I – O que conta para a correcção da petição inicial é a inteligibilidade do pedido e da
(F.L.)
Decisão Texto Integral: Acordam no Tribunal da Relação de Lisboa


C., com sede no porto de Porto Santo, intentou em 23.10.2003, a presente acção com processo ordinário contra “M…. Lda”, com sede no Funchal, com os seguintes fundamentos:
Celebrou com a Ré em 27.01.2000 um contrato de concessão de exploração relativo a um estabelecimento Restaurante e Bar sua propriedade, que a Ré passaria a explorar mediante o pagamento da quantia mensal de 200.000$00. Sucede que a Ré no início de 2003 deixou de pagar as prestações, estando já em dívida dez prestações, que se recusa a pagar. Em consequência pede:
a) Que se decrete a cessação, por resolução, do contrato de concessão de exploração, com a Ré a ser condenada a entregar ao Autor o espaço locado;
b) A condenação da Ré a pagar-lhe a todas as rendas vencidas e não pagas, desde Janeiro de 2003, que à da propositura da acção ascendem a € 9.975,90.

Citada, a Ré contestou, excepcionando a inaplicabilidade da acção de despejo ao caso, e a ineptidão da petição por ininteligibilidade, contradição entre o pedido e a causa de pedir, e justificou o não pagamento das prestações a partir do início de 2003 com o facto de o estabelecimento não ter licença de funcionamento, que cumpria ao Autor obter, invocando assim a excepção de não cumprimento do contrato. E alegando o incumprimento do contrato pelo Autor, que diz ter-lhe causado danos de natureza patrimonial e não patrimonial, em reconvenção, pediu a condenação daquele:
A pagar-lhe uma indemnização, pelos prejuízos morais e materiais a que com o seu incumprimento deu causa, a liquidar em execução de sentença ….

Na réplica o Autor rebateu as excepções e a reconvenção.
Depois de admitir a reconvenção, a Srª Juiz, considerando que o estado do processo lhe permitia conhecer de mérito, proferiu despacho saneador-sentença no qual:
- Desatendeu a arguição de nulidade do processo por ineptidão da petição;
- Julgou não se verificar erro na forma de processo;
- Declarou nulo, por falta de forma, o contrato celebrado entre as partes, condenou a Ré a restituir ao Autor o espaço em causa, livre de pessoas e bens, e a pagar-lhe a título de indemnização, a quantia mensal correspondente ao valor da renda, como se o contrato fosse válido…;
- Julgou improcedente o pedido reconvencional.

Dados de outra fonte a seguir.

Definition quote : byte := byte_of 34.
Definition comma : byte := byte_of 44.
Definition apostrophe : byte := byte_of 39.
Definition formula_starts : list byte := [byte_of 61; byte_of 43; byte_of 45; byte_of 64; byte_of 9; byte_of 13].
Definition special : list byte := [comma; quote; newline; byte_of 13].

Definition formula_like (field : list byte) : bool :=
  match field with c :: _ => bool_decide (c ∈ formula_starts) | [] => false end.

(** [field.replace]: every quote is doubled. *)
Definition double_quotes (field : list byte) : list byte :=
  mjoin (map (fun b => if beqb b quote then [quote; quote] else [b]) field).

Definition csv_field (field : option string) : list byte :=
  match field with
  | None => []
  | Some f =>
      let b := as_bytes f in
      if formula_like b || existsb (fun c => bool_decide (c ∈ special)) b
      then [quote] ++ (if formula_like b then [apostrophe] else []) ++ double_quotes b ++ [quote]
      else b
  end.

Fixpoint csv_fields (fields : list (option string)) : list byte :=
  match fields with
  | [] => []
  | [f] => csv_field f
  | f :: rest => csv_field f ++ [comma] ++ csv_fields rest
  end.

(** [write_csv_line]. *)
Definition csv_line (fields : list (option string)) : list byte := csv_fields fields ++ [newline].

Definition ACTIVITY_COLUMNS : list string :=
  ["seq"; "timestamp"; "kind"; "request_id"; "subject"; "tenant"; "groups"; "tool"; "vendor";
   "environment"; "normalized_action"; "resource_type"; "resource_scope"; "request_risk"; "effect";
   "rule_id"; "policy_version"; "reason"; "upstream_label"; "upstream_authority"; "outcome";
   "duration_ms"; "egress_allowed"; "egress_denied"; "egress_attempted"; "version"].

(** A row as its JSON object: every column, absent values as null. *)
Definition opt_text (o : option string) : Value := match o with Some s => VString s | None => VNull end.
Definition opt_number (o : option N) : Value :=
  match o with Some n => VNumber (of_bytes (render_u64 n)) | None => VNull end.

Definition row_value (r : ActivityRow) : Value :=
  VObject (zip ACTIVITY_COLUMNS
    [VNumber (of_bytes (render_u64 (ar_seq r))); VString (ar_timestamp r); VString (ar_kind r);
     opt_text (ar_request_id r); opt_text (ar_subject r); opt_text (ar_tenant r); opt_text (ar_groups r);
     opt_text (ar_tool r); opt_text (ar_vendor r); opt_text (ar_environment r);
     opt_text (ar_normalized_action r); opt_text (ar_resource_type r); opt_text (ar_resource_scope r);
     opt_text (ar_request_risk r); opt_text (ar_effect r); opt_text (ar_rule_id r);
     opt_text (ar_policy_version r); opt_text (ar_reason r); opt_text (ar_upstream_label r);
     opt_text (ar_upstream_authority r); opt_text (ar_outcome r); opt_number (ar_duration_ms r);
     opt_number (ar_egress_allowed r); opt_number (ar_egress_denied r); opt_number (ar_egress_attempted r);
     opt_text (ar_version r)]).

Definition activity_fields (r : ActivityRow) : list (option string) :=
  map (fun column => text (row_value r) [column]) ACTIVITY_COLUMNS.

(** [to_json] is serde_json's writer. *)
Definition write_activity (to_json : ActivityRow -> list byte) (rows : list ActivityRow) (format : Format)
    : list byte :=
  match format with
  | Jsonl => mjoin (map (fun r => to_json r ++ [newline]) rows)
  | Csv => mjoin (map csv_line (map Some ACTIVITY_COLUMNS :: map activity_fields rows))
  end.

(** ** The access review *)

(** The serialised names of the enumerations. *)
Definition resource_type_label (t : ResourceType) : string :=
  match t with
  | VendorResource => "vendor_resource" | Issue => "issue" | Project => "project" | Channel => "channel"
  | Datasource => "datasource" | Dashboard => "dashboard" | Unknown => "unknown"
  end.

Definition action_label (a : NormalizedAction) : string :=
  match a with
  | ReadVendorResource => "read_vendor_resource" | ReadIssue => "read_issue" | SearchIssues => "search_issues"
  | ReadProject => "read_project" | QueryLogs => "query_logs" | ListDatasources => "list_datasources"
  | ReadDatasource => "read_datasource" | ListChannels => "list_channels" | ReadChannel => "read_channel"
  | ReadChannelHistory => "read_channel_history" | ReadThread => "read_thread"
  | SearchMessages => "search_messages" | Passthrough => "passthrough"
  end.

Definition upstream_authority_label (a : UpstreamAuthority) : string :=
  match a with Shared => "shared" | Delegated => "delegated" end.

Definition effect_label (e : PolicyEffect) : string := match e with Allow => "allow" | Deny => "deny" end.

Record SubjectsDescription := {
  sdn_everyone : bool; sdn_groups : list string; sdn_subjects : list string; sdn_scopes : list string;
}.

Record RuleDescription := {
  rdn_id : string; rdn_effect : PolicyEffect; rdn_subjects : SubjectsDescription;
  rdn_matches : gmap string (list string);
}.

Definition glob_patterns (gs : option (list Glob.t)) : list string :=
  match gs with Some l => map Glob.pattern l | None => [] end.

Definition enum_labels {A} (label : A -> string) (values : option (list A)) : list string :=
  match values with Some l => map label l | None => [] end.

(** [put]: an empty list is not recorded. *)
Definition put (key : string) (values : list string) (m : gmap string (list string)) : gmap string (list string) :=
  match values with [] => m | _ => <[key := values]> m end.

Definition scope_kind_label (k : ScopeKind) : string :=
  match k with KindCollection => "collection" | KindUnscoped => "unscoped" end.
(* ===== verification/Admin.v ===== *)
(** * The administrative boundary (src/src/server/admin.rs, src/src/policy/admin.rs,
    src/src/ports/mutation_gate.rs)

    Every mutation asks the gate, then appends its durable intent, then takes
    effect; the policy and the deny-list are installed only as verified signed
    documents.  An operation's critical section is one function of the state:
    the answers of the disk, the journal, the blocking pool and the inner
    session manager are its environment.  Answers are kept as values, before
    they are serialized. *)
From S2P Require Import Prelude RustStr Json PolicyTypes Signing Bundle PolicyEngine Scope Revocation.
From S2P Require Import Canonical Config RateLimit ToolCall Session Inbound Reports.

(** ** The mutation gate *)
Inductive MutationKind := PolicyReload | PolicyInstall | DenyListReplace | SessionRevoke | ArtifactPurge.

Definition operation (k : MutationKind) : string :=
  match k with
  | PolicyReload => "policy/reload"
  | PolicyInstall => "policy/install"
  | DenyListReplace => "deny-list/replace"
  | SessionRevoke => "sessions/revoke"
  | ArtifactPurge => "artifacts/purge"
  end.

Record MutationIntent := {
  mi_kind : MutationKind;
  mi_principal : Principal;
  mi_target : option string;
  mi_candidate : option (list byte);
  mi_signature : option string;
}.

Inconformada, a Ré apelou tendo formulado as seguintes conclusões:
1ª. A decisão de improcedência das excepções deveria constar da parte decisória da sentença para além de constar do texto, e assim não sendo, enferma a sentença de vício que urge corrigir.
2ª. A petição deveria ter sido considerada inepta, por contradição entre a causa de pedir e o pedido e, em consequência, deveria a Ré ter sido absolvida do pedido.
3ª. A inteligibilidade da petição deveria ter ser aferida de per si e não pelo facto de a Ré ter contestado, por mera cautela de patrocínio ou mesmo pelo facto de ter reconvindo.
4ª. Em alternativa, deveria a Mmª Juiz a quo ter convidado a Autora a aperfeiçoar a petição, dadas as incorrecções e contradições que apresentava.
5ª. A acção de despejo não é o meio próprio para se pôr fim a contrato de cessão de exploração.
6ª. Antes de proferir a decisão surpresa que acabou por constituir a decisão recorrida, as partes deveriam ter sido convidadas a pronunciar-se.
7ª. O tribunal recorrido não estava em condições de decidir de mérito, uma vez que as partes estavam ainda em condições de produzir prova que não só invertesse o juízo de nulidade, como desse ao tribunal possibilidade de aquilatar da vontade hipotética das partes.
8ª. Não estando em condições de decidir de mérito, o tribunal deveria ter prosseguido o processo, havendo lugar à produção de prova.
9ª. Apesar do contrato ter sido celebrado sem respeitar as exigências de forma “ad substantia” previstas na lei, a ocorrência de modificação legislativa, que dispensa a forma mais solene em favor da forma escrita, convalida o contrato, tendo em conta a vontade das partes.
10ª. Em face do texto do contrato e do negócio querido por ambos os contraentes, é de concluir que a vontade hipotética das partes seria a de celebrar contrato promessa de cessão de exploração de estabelecimento comercial caso pudessem ter previsto a nulidade do contrato tal como o celebraram.
11ª. Deveria, pois, a Mmª Juiz a quo ter procedido à conversão do contrato de cessão em contrato promessa de cessão, com as legais consequências.
12ª. Os prejuízos invocados pela Ré em sede de reconvenção são fruto de omissões do Autor que devem ser tidas em conta, até para efeitos de compensação com os créditos do Autor pela efectivação do contrato, ainda que nulo.
13ª. Ao decidir como decidiu, o saneador-sentença recorrido violou as disposições dos arts. 12º e 293º do Cód. Civil, e 193º, 288º, 499º, 495º e 510º do Cód. Proc. Civil.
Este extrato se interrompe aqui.